## Assigned task
Which of the lines in the data mention the string "NInf"? List them all.

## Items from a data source
·····

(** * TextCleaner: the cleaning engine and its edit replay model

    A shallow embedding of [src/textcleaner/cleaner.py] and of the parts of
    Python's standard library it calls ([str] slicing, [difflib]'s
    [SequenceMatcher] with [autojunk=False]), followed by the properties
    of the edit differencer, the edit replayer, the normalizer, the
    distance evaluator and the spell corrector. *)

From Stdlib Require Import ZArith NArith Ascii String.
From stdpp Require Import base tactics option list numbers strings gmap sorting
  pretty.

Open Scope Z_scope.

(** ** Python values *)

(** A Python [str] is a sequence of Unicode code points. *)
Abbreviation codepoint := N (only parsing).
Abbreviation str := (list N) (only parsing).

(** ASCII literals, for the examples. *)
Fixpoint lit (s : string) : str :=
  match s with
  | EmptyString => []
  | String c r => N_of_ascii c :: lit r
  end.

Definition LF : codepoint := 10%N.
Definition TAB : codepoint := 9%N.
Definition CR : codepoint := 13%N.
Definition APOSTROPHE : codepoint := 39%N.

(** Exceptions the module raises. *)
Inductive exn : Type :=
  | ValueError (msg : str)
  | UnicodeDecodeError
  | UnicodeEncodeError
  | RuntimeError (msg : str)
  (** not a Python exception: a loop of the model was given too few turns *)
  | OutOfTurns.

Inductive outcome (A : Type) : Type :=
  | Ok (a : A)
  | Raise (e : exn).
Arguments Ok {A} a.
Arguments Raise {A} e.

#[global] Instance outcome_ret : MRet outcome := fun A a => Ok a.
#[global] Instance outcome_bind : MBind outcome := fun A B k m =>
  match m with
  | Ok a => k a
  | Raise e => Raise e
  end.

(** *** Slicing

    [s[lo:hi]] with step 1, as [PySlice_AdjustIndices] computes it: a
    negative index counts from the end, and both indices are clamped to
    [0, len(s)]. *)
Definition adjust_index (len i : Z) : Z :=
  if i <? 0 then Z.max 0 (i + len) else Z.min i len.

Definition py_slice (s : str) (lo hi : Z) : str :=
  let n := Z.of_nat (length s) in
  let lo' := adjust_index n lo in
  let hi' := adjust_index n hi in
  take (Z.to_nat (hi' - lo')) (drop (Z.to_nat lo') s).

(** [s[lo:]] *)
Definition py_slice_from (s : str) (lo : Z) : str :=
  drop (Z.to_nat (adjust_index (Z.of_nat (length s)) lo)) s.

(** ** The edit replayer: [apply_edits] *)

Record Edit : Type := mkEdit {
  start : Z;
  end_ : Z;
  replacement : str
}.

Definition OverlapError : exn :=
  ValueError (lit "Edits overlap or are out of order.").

·····

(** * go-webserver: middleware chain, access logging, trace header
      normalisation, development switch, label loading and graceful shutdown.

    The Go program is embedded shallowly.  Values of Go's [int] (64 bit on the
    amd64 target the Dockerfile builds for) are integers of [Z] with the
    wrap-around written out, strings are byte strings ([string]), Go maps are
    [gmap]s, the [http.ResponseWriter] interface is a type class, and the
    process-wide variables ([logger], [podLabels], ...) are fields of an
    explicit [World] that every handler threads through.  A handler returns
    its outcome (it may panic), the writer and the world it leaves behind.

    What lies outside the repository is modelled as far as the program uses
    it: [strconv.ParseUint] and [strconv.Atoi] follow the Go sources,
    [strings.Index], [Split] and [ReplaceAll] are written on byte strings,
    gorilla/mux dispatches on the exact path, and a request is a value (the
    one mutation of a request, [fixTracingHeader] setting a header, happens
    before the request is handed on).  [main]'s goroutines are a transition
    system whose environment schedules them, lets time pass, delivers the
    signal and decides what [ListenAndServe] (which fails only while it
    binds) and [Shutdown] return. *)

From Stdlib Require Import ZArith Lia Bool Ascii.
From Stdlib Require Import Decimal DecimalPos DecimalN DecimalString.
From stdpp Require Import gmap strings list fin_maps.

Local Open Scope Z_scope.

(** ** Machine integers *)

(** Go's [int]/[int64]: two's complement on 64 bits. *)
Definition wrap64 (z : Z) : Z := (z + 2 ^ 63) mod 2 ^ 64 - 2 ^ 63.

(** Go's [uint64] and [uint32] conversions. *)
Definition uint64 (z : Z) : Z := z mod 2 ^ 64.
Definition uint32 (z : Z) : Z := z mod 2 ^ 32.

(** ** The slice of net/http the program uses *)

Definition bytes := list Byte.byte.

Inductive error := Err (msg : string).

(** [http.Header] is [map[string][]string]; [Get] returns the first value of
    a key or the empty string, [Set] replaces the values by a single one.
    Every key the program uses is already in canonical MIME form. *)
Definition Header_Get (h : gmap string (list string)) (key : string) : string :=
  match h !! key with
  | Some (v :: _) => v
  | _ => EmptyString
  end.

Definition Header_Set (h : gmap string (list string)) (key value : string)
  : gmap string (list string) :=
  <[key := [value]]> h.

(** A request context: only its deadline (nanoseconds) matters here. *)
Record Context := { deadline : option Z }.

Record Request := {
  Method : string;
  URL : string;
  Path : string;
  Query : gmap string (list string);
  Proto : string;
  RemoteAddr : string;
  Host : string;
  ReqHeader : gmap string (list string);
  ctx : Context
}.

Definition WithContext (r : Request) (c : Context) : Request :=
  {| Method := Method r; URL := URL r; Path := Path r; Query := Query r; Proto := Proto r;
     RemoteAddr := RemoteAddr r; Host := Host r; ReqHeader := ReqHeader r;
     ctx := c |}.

·····

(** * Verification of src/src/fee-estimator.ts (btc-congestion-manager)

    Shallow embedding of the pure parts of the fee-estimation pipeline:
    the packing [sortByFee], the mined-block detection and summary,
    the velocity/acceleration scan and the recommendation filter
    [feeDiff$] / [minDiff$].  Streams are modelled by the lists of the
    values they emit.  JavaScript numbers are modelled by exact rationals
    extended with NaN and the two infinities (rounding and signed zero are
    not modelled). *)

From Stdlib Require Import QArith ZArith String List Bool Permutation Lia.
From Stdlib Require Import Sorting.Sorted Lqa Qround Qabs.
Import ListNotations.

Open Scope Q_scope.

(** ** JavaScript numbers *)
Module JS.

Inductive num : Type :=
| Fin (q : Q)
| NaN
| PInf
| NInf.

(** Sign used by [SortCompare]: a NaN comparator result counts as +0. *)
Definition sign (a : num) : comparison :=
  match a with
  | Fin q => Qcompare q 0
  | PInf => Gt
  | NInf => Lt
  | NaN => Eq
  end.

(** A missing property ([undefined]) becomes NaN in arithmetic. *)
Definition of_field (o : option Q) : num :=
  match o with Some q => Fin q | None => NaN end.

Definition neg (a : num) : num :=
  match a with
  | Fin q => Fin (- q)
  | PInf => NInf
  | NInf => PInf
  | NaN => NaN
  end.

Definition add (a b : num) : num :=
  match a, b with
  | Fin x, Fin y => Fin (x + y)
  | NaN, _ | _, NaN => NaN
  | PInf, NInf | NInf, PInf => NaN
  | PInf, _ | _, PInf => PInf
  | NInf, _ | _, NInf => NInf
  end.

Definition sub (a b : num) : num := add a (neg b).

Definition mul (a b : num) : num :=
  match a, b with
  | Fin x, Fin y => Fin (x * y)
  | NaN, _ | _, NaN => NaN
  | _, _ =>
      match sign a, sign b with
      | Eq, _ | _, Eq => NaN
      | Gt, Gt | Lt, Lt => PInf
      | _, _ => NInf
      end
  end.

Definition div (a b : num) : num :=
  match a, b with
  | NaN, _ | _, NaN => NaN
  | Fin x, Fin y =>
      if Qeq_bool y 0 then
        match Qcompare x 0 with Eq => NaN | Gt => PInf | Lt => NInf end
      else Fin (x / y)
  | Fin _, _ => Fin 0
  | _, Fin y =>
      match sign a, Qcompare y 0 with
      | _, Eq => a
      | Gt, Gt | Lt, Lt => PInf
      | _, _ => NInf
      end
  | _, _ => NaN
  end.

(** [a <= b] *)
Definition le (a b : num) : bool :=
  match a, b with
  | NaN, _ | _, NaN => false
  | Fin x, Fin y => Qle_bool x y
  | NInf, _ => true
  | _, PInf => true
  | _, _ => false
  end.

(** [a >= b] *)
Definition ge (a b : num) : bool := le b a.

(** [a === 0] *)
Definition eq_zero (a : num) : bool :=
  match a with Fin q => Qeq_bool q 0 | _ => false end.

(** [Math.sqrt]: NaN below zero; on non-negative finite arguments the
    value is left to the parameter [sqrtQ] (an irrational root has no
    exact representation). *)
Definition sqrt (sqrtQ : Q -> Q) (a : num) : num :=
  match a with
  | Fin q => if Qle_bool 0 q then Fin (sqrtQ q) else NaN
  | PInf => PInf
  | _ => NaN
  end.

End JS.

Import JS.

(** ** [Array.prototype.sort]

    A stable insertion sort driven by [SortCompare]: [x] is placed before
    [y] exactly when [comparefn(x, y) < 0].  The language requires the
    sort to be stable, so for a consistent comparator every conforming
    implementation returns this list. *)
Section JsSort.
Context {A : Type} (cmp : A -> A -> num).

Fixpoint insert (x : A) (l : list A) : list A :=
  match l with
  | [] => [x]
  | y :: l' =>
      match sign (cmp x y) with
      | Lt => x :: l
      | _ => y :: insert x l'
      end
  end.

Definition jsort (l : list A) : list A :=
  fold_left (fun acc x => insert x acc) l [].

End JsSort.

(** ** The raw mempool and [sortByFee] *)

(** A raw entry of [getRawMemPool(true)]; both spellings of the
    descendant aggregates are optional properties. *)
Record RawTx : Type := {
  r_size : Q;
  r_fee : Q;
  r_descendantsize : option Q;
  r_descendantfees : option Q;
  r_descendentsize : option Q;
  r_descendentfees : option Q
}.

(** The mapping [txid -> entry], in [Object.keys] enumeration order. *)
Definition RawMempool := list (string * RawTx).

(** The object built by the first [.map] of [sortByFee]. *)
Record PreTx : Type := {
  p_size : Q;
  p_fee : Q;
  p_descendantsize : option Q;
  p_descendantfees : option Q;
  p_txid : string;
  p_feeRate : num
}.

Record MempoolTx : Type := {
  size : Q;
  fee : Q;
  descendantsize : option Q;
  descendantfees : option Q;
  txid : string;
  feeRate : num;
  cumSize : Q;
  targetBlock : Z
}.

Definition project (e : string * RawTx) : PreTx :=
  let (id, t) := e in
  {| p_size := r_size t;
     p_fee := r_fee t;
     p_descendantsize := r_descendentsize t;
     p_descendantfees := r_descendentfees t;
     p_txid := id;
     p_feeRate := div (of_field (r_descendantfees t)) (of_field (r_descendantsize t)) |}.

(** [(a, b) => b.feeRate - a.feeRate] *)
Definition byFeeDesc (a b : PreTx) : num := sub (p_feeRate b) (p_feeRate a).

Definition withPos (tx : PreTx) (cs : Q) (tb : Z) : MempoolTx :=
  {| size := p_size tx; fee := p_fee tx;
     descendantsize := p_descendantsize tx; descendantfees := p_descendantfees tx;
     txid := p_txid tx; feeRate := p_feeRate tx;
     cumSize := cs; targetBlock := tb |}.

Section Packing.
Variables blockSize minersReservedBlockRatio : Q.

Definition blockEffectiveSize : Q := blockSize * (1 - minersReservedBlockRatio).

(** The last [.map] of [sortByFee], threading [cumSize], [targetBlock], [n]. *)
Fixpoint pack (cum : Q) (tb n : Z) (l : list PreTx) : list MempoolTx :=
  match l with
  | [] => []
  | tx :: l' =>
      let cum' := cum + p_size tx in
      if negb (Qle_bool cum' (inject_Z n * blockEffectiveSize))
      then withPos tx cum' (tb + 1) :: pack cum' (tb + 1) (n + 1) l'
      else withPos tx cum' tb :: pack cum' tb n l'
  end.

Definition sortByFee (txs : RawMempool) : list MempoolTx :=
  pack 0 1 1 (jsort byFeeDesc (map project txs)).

·····

## Response
| NInf.
  | NInf => Lt
  | PInf => NInf
  | NInf => PInf
  | PInf, NInf | NInf, PInf => NaN
  | NInf, _ | _, NInf => NInf
      | _, _ => NInf
        match Qcompare x 0 with Eq => NaN | Gt => PInf | Lt => NInf end
      | _, _ => NInf
  | NInf, _ => true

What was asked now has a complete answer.